== EXERCISE ==
Given the material below, return only the lines starting at the line with "(** * dropbox-demo-tape: [src/modules/utils.js]" and ending at the line with "(** [s.split(sep)] for", exactly as they appear.
*** Opening of INFORMATION ***
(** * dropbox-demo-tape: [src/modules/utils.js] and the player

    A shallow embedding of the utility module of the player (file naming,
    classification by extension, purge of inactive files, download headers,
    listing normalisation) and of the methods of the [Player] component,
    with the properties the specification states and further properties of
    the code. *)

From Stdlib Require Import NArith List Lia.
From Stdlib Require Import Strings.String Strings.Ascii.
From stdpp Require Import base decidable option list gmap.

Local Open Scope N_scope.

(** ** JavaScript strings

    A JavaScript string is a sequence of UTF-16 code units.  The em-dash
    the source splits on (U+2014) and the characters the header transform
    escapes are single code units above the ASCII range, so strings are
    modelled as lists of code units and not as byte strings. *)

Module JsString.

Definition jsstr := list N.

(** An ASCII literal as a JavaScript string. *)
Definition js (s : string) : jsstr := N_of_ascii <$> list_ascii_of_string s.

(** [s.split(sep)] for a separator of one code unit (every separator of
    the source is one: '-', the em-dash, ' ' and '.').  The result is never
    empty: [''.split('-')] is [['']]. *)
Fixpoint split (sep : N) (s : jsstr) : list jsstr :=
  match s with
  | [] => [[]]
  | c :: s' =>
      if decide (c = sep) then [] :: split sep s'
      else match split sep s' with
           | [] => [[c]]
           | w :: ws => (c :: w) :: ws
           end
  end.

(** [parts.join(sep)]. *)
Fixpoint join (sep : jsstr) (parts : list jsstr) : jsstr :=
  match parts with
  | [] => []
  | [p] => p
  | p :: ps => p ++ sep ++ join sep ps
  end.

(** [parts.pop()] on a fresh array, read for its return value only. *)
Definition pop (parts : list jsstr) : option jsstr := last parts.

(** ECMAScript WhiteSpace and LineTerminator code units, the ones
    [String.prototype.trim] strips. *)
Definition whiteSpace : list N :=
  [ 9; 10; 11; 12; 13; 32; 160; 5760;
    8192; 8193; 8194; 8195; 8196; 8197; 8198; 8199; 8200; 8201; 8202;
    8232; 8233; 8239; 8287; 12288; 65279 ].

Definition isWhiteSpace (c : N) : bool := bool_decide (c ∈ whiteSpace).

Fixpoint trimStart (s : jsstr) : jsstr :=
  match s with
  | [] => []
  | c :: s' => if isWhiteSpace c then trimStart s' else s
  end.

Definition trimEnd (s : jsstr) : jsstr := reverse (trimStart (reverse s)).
*** Close of INFORMATION ***
*** Opening of INFORMATION ***
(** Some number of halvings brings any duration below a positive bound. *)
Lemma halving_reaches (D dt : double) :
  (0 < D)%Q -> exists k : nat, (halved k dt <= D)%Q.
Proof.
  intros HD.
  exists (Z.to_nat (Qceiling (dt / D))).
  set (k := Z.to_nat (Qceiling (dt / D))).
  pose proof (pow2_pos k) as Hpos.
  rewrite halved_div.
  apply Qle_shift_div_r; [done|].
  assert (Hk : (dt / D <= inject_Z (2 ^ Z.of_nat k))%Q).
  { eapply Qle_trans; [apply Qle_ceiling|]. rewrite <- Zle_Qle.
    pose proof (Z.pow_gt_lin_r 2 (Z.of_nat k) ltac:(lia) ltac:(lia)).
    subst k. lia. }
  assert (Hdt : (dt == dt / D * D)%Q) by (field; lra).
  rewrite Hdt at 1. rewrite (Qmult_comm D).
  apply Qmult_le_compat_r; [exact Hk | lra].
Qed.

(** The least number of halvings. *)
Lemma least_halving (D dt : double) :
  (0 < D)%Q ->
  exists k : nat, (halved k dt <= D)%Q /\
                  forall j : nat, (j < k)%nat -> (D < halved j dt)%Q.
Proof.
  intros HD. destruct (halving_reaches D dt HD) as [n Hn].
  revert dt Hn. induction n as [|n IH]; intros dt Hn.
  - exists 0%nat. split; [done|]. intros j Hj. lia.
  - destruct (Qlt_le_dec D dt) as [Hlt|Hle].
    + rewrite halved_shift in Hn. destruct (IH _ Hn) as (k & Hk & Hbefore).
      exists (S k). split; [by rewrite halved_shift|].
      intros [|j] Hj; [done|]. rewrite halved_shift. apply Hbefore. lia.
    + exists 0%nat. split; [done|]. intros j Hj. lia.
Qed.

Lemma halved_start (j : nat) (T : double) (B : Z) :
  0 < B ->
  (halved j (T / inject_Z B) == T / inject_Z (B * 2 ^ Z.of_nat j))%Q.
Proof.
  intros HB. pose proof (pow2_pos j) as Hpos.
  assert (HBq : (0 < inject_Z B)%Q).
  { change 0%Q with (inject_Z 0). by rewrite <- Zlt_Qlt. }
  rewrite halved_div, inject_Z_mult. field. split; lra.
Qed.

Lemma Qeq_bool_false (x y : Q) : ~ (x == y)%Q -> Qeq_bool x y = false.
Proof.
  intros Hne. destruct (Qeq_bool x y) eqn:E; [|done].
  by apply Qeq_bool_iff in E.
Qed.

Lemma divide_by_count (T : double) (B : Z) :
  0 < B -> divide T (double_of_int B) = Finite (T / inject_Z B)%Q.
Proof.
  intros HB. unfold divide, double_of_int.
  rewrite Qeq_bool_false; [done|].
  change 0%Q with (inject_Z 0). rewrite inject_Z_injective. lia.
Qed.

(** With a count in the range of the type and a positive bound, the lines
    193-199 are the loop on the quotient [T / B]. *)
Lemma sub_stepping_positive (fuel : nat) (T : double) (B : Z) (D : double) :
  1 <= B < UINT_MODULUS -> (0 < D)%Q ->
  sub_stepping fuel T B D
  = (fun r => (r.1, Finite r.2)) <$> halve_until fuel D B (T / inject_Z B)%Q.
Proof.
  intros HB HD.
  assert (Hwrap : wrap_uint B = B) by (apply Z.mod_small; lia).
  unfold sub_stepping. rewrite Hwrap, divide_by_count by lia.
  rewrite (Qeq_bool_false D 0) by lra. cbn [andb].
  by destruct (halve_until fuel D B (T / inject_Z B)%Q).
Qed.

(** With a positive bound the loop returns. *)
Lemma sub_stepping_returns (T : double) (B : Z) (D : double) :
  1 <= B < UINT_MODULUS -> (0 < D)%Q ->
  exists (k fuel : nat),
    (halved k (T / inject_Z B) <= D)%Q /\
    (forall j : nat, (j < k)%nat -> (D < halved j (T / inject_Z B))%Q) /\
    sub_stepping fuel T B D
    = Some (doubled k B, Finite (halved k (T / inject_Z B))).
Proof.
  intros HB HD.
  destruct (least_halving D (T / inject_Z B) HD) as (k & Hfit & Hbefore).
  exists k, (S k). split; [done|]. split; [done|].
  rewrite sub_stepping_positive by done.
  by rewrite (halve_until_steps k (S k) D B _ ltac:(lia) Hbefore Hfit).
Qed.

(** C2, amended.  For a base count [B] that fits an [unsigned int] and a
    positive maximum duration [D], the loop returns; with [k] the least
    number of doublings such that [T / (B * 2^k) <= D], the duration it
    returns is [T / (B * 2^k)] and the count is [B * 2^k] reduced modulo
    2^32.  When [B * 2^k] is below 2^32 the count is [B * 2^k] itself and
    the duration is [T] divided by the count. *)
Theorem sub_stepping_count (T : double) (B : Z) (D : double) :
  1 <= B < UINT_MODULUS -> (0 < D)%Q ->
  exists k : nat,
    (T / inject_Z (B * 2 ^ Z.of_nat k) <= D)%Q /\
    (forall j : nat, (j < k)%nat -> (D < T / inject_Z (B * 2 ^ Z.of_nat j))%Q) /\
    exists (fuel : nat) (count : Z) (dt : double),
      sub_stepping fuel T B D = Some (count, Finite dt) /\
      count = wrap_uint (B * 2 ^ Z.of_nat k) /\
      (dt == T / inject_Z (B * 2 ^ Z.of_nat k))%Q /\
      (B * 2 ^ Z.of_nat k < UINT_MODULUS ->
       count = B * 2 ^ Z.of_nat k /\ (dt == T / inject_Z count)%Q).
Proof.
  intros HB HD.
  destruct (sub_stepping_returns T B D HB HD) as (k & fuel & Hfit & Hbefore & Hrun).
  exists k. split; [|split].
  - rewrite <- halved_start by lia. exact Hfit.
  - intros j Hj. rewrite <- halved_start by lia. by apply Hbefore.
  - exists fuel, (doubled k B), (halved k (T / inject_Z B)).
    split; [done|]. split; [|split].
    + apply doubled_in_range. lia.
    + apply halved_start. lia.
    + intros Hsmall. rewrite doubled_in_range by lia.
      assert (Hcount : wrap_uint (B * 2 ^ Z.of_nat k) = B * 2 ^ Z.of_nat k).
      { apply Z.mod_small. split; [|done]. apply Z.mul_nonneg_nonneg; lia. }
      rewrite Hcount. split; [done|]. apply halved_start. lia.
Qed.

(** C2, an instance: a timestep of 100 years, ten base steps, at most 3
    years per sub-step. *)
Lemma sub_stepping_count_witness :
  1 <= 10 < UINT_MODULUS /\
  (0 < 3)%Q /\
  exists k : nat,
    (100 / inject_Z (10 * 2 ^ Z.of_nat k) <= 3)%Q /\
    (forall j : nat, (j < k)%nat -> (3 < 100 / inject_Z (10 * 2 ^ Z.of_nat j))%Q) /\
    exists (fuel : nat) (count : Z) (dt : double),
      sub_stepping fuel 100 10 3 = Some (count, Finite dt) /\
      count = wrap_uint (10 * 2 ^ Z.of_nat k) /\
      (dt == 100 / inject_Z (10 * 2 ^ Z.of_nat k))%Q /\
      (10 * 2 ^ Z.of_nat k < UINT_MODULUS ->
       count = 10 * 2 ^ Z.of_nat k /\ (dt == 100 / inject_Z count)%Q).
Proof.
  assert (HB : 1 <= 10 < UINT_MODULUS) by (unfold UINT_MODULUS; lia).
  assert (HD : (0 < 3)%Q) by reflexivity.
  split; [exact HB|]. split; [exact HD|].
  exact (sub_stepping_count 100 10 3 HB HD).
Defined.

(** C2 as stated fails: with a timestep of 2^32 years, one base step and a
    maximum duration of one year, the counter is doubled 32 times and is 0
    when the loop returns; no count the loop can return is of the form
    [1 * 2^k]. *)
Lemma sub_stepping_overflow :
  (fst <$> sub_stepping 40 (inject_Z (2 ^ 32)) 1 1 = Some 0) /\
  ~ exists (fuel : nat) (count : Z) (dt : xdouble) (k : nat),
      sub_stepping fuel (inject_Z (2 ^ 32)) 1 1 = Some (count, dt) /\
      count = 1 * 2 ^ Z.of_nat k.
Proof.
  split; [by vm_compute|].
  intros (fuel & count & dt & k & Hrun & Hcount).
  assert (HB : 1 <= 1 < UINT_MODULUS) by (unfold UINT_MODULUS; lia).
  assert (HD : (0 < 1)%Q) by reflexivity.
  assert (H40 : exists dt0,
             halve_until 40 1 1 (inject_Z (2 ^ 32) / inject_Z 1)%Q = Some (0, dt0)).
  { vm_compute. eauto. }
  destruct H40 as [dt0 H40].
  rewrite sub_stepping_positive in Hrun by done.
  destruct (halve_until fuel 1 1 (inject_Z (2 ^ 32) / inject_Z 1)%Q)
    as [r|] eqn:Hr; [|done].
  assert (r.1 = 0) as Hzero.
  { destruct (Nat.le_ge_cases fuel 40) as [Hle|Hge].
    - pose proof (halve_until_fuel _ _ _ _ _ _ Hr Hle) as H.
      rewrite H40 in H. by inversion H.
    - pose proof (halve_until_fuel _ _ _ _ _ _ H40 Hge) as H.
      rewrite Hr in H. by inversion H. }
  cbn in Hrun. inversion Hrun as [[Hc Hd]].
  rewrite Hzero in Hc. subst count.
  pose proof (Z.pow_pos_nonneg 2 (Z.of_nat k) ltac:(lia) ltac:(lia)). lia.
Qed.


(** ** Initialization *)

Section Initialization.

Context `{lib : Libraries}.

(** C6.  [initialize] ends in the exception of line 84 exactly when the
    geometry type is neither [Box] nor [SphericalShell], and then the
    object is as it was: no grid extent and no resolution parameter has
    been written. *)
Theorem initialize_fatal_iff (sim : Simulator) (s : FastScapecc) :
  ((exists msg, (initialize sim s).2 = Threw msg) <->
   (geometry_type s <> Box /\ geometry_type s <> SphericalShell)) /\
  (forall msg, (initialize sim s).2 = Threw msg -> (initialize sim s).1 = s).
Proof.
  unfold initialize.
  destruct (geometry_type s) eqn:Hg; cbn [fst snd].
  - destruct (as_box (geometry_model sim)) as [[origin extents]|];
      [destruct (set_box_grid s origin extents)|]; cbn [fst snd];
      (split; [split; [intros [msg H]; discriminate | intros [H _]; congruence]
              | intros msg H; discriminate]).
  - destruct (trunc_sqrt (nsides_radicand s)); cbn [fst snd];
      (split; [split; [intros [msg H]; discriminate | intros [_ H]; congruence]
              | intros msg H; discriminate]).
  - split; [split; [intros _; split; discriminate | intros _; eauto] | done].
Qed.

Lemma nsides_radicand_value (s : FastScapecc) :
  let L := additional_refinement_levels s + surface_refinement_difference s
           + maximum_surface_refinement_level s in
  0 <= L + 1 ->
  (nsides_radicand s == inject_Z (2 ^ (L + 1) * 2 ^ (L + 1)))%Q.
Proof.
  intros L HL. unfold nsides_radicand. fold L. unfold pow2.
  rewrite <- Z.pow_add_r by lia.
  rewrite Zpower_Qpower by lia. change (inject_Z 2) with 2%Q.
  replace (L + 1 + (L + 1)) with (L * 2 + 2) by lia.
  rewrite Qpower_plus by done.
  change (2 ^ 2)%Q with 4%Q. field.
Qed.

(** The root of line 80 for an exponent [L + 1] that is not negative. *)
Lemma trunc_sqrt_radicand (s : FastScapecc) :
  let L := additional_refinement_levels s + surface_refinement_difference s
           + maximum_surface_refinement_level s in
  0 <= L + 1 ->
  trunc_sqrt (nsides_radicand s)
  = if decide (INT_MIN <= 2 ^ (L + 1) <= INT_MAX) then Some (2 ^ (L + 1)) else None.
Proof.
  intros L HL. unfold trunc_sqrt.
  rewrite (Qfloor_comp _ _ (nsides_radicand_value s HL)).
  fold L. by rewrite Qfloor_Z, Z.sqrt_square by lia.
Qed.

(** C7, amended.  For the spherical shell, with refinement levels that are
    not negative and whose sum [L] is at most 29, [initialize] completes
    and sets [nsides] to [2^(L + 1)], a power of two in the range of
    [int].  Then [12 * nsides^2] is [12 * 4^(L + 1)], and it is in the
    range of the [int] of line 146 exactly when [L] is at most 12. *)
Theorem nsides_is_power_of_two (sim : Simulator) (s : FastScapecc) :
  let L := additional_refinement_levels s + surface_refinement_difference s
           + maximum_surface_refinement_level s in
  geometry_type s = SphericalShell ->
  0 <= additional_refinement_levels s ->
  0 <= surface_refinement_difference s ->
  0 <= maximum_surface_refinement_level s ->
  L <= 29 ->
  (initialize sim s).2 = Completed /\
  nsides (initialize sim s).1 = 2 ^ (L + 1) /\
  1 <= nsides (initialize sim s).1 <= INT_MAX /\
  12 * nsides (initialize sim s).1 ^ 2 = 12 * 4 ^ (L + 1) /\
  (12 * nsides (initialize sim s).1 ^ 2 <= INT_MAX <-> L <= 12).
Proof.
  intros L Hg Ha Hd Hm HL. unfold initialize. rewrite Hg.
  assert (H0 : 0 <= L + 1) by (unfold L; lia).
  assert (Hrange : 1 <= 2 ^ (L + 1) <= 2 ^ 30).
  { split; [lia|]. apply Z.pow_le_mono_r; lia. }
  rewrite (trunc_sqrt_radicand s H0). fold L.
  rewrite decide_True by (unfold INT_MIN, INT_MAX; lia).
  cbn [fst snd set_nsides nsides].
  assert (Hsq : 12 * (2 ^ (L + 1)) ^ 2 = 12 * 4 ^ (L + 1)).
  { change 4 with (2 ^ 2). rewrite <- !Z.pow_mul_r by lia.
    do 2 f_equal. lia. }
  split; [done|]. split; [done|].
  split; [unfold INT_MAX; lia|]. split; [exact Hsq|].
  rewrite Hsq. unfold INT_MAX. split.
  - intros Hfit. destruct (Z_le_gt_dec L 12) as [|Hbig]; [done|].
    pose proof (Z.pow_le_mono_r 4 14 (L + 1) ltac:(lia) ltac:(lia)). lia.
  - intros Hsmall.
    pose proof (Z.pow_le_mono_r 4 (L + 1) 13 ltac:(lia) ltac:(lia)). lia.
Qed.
*** Close of INFORMATION ***
== REPLY TO THE TASK ==
(** * dropbox-demo-tape: [src/modules/utils.js] and the player

    A shallow embedding of the utility module of the player (file naming,
    classification by extension, purge of inactive files, download headers,
    listing normalisation) and of the methods of the [Player] component,
    with the properties the specification states and further properties of
    the code. *)

From Stdlib Require Import NArith List Lia.
From Stdlib Require Import Strings.String Strings.Ascii.
From stdpp Require Import base decidable option list gmap.

Local Open Scope N_scope.

(** ** JavaScript strings

    A JavaScript string is a sequence of UTF-16 code units.  The em-dash
    the source splits on (U+2014) and the characters the header transform
    escapes are single code units above the ASCII range, so strings are
    modelled as lists of code units and not as byte strings. *)

Module JsString.

Definition jsstr := list N.

(** An ASCII literal as a JavaScript string. *)
Definition js (s : string) : jsstr := N_of_ascii <$> list_ascii_of_string s.

(** [s.split(sep)] for a separator of one code unit (every separator of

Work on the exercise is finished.